**Goal of the exercise:**
For this exercise, set down all the records exactly as given.

**Records for the exercise:**
Lemma dominantTop_verbatim (dom : Layers RawIngredient) (e : Env) :
  Forall (fun item => exists t, In t (top dom) /\ item = verbatim t)
    (fst (dominantTop dom e)).
Proof.
  unfold dominantTop, bind at 1, getUsed.
  set (pool := filter (fun i => negb (mem (name i) (used e))) (top dom)).
  set (after := fun a b : RawIngredient => 0 <? persistence b - persistence a).
  destruct (sortBy after pool) as [|t0 rest] eqn:Es; [constructor|].
  assert (Hin : forall x, In x (t0 :: rest) -> In x (top dom)).
  { intros x Hx; rewrite <- Es in Hx; apply sortBy_In in Hx.
    now apply filter_In in Hx. }
  unfold bind at 1, rng.
  destruct (seededRng (rngState e) 10) as [s' r].
  set (t := nth _ (t0 :: rest) t0).
  assert (Ht : In t (top dom)).
  { apply Hin; unfold t.
    match goal with
    | |- In (nth ?k ?l ?d) _ =>
        destruct (Nat.lt_ge_cases k (List.length l)) as [Hk|Hk];
        [apply nth_In, Hk | rewrite nth_overflow by exact Hk; now left]
    end. }
  unfold bind, useName, pushPicked, getUsed, ret; cbn [fst snd used].
  destruct (_ && _); [|repeat constructor; now exists t].
  match goal with
  | |- context [find ?p (t0 :: rest)] =>
      destruct (find p (t0 :: rest)) as [booster|] eqn:Ef
  end; cbn [fst]; repeat constructor; try (now exists t).
  apply find_some in Ef as [Hb _]; exists booster; split; [now apply Hin|reflexivity].
Qed.

Lemma dominantFill_top (rq : Request) (ctx : ContextModifiers)
    (dom : Layers RawIngredient) (e : Env) :
  Forall (fun item => exists t, In t (top dom) /\ item = verbatim t)
    (top (fst (dominantFill rq ctx dom e))).
Proof.
  unfold dominantFill; unfold bind at 1.
  destruct (match heroOf rq with
            | Some h => useName (name h) ;;; pushPicked h
            | None => ret tt
            end e) as [u e0].
  unfold bind at 1.
  pose proof (dominantTop_verbatim dom e0) as Ht.
  destruct (dominantTop dom e0) as [domTop e1]; cbn [fst] in Ht.
  unfold bind at 1; destruct (pick rq (heart dom) _ _ _ e1) as [hp e2].
  unfold bind at 1; destruct (pick rq (base dom) _ _ _ e2) as [bp e3].
  exact Ht.
Qed.

Lemma topsFrom_setFamily (fam k : string) (ls : Layers FormulaIngredient)
    (f : Formula) :
  (k = fam -> Forall (publishedTop fam) (top ls)) ->
  topsFrom fam f -> topsFrom fam (setFamily k ls f).
Proof.
  intros Hls; unfold topsFrom, tops.
  induction f as [|[k' w] f IH]; cbn [setFamily map fst snd]; intros Hf.
  - constructor; [exact Hls | constructor].
  - inversion Hf as [|x l H1 H2]; subst.
    destruct (String.eqb_spec k' k) as [->|_]; cbn [map fst snd];
      constructor; auto.
Qed.

Lemma tops_pushItem (fam : string) (layer : Layer) (item : FormulaIngredient)
    (f : Formula) :
  layer <> LTop -> tops (pushItem fam layer item f) = tops f.
Proof.
  intros Hl; induction f as [|[k w] f IH]; cbn [pushItem]; [reflexivity|].
  destruct (String.eqb k fam).
  - unfold tops; cbn [map fst snd]; f_equal.
    destruct layer; [contradiction | reflexivity | reflexivity].
  - unfold tops in *; cbn [map fst snd]; now rewrite IH.
Qed.

Lemma topsFrom_place (fam k : string) (layer : Layer)
    (item : FormulaIngredient) (f : Formula) :
  layer <> LTop -> topsFrom fam f -> topsFrom fam (place k layer item f).
Proof.
  intros Hl Hf; unfold place, topsFrom; rewrite tops_pushItem by exact Hl.
  unfold ensureFamily; destruct (getFamily k f); [exact Hf|].
  apply topsFrom_setFamily; [constructor | exact Hf].
Qed.

Lemma fillTarget_layer (rq : Request) (p : RawIngredient) :
  snd (fillTarget rq p) <> LTop.
Proof. unfold fillTarget; cbn [snd]; destruct (hasName _ (dbLayer heart _)); discriminate. Qed.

**Response area:**
Lemma dominantTop_verbatim (dom : Layers RawIngredient) (e : Env) :
  Forall (fun item => exists t, In t (top dom) /\ item = verbatim t)
    (fst (dominantTop dom e)).
Proof.
  unfold dominantTop, bind at 1, getUsed.
  set (pool := filter (fun i => negb (mem (name i) (used e))) (top dom)).
  set (after := fun a b : RawIngredient => 0 <? persistence b - persistence a).
  destruct (sortBy after pool) as [|t0 rest] eqn:Es; [constructor|].
  assert (Hin : forall x, In x (t0 :: rest) -> In x (top dom)).
  { intros x Hx; rewrite <- Es in Hx; apply sortBy_In in Hx.
    now apply filter_In in Hx. }
  unfold bind at 1, rng.
  destruct (seededRng (rngState e) 10) as [s' r].
  set (t := nth _ (t0 :: rest) t0).
  assert (Ht : In t (top dom)).
  { apply Hin; unfold t.
    match goal with
    | |- In (nth ?k ?l ?d) _ =>
        destruct (Nat.lt_ge_cases k (List.length l)) as [Hk|Hk];
        [apply nth_In, Hk | rewrite nth_overflow by exact Hk; now left]
    end. }
  unfold bind, useName, pushPicked, getUsed, ret; cbn [fst snd used].
  destruct (_ && _); [|repeat constructor; now exists t].
  match goal with
  | |- context [find ?p (t0 :: rest)] =>
      destruct (find p (t0 :: rest)) as [booster|] eqn:Ef
  end; cbn [fst]; repeat constructor; try (now exists t).
  apply find_some in Ef as [Hb _]; exists booster; split; [now apply Hin|reflexivity].
Qed.

Lemma dominantFill_top (rq : Request) (ctx : ContextModifiers)
    (dom : Layers RawIngredient) (e : Env) :
  Forall (fun item => exists t, In t (top dom) /\ item = verbatim t)
    (top (fst (dominantFill rq ctx dom e))).
Proof.
  unfold dominantFill; unfold bind at 1.
  destruct (match heroOf rq with
            | Some h => useName (name h) ;;; pushPicked h
            | None => ret tt
            end e) as [u e0].
  unfold bind at 1.
  pose proof (dominantTop_verbatim dom e0) as Ht.
  destruct (dominantTop dom e0) as [domTop e1]; cbn [fst] in Ht.
  unfold bind at 1; destruct (pick rq (heart dom) _ _ _ e1) as [hp e2].
  unfold bind at 1; destruct (pick rq (base dom) _ _ _ e2) as [bp e3].
  exact Ht.
Qed.

Lemma topsFrom_setFamily (fam k : string) (ls : Layers FormulaIngredient)
    (f : Formula) :
  (k = fam -> Forall (publishedTop fam) (top ls)) ->
  topsFrom fam f -> topsFrom fam (setFamily k ls f).
Proof.
  intros Hls; unfold topsFrom, tops.
  induction f as [|[k' w] f IH]; cbn [setFamily map fst snd]; intros Hf.
  - constructor; [exact Hls | constructor].
  - inversion Hf as [|x l H1 H2]; subst.
    destruct (String.eqb_spec k' k) as [->|_]; cbn [map fst snd];
      constructor; auto.
Qed.

Lemma tops_pushItem (fam : string) (layer : Layer) (item : FormulaIngredient)
    (f : Formula) :
  layer <> LTop -> tops (pushItem fam layer item f) = tops f.
Proof.
  intros Hl; induction f as [|[k w] f IH]; cbn [pushItem]; [reflexivity|].
  destruct (String.eqb k fam).
  - unfold tops; cbn [map fst snd]; f_equal.
    destruct layer; [contradiction | reflexivity | reflexivity].
  - unfold tops in *; cbn [map fst snd]; now rewrite IH.
Qed.

Lemma topsFrom_place (fam k : string) (layer : Layer)
    (item : FormulaIngredient) (f : Formula) :
  layer <> LTop -> topsFrom fam f -> topsFrom fam (place k layer item f).
Proof.
  intros Hl Hf; unfold place, topsFrom; rewrite tops_pushItem by exact Hl.
  unfold ensureFamily; destruct (getFamily k f); [exact Hf|].
  apply topsFrom_setFamily; [constructor | exact Hf].
Qed.

Lemma fillTarget_layer (rq : Request) (p : RawIngredient) :
  snd (fillTarget rq p) <> LTop.
Proof. unfold fillTarget; cbn [snd]; destruct (hasName _ (dbLayer heart _)); discriminate. Qed.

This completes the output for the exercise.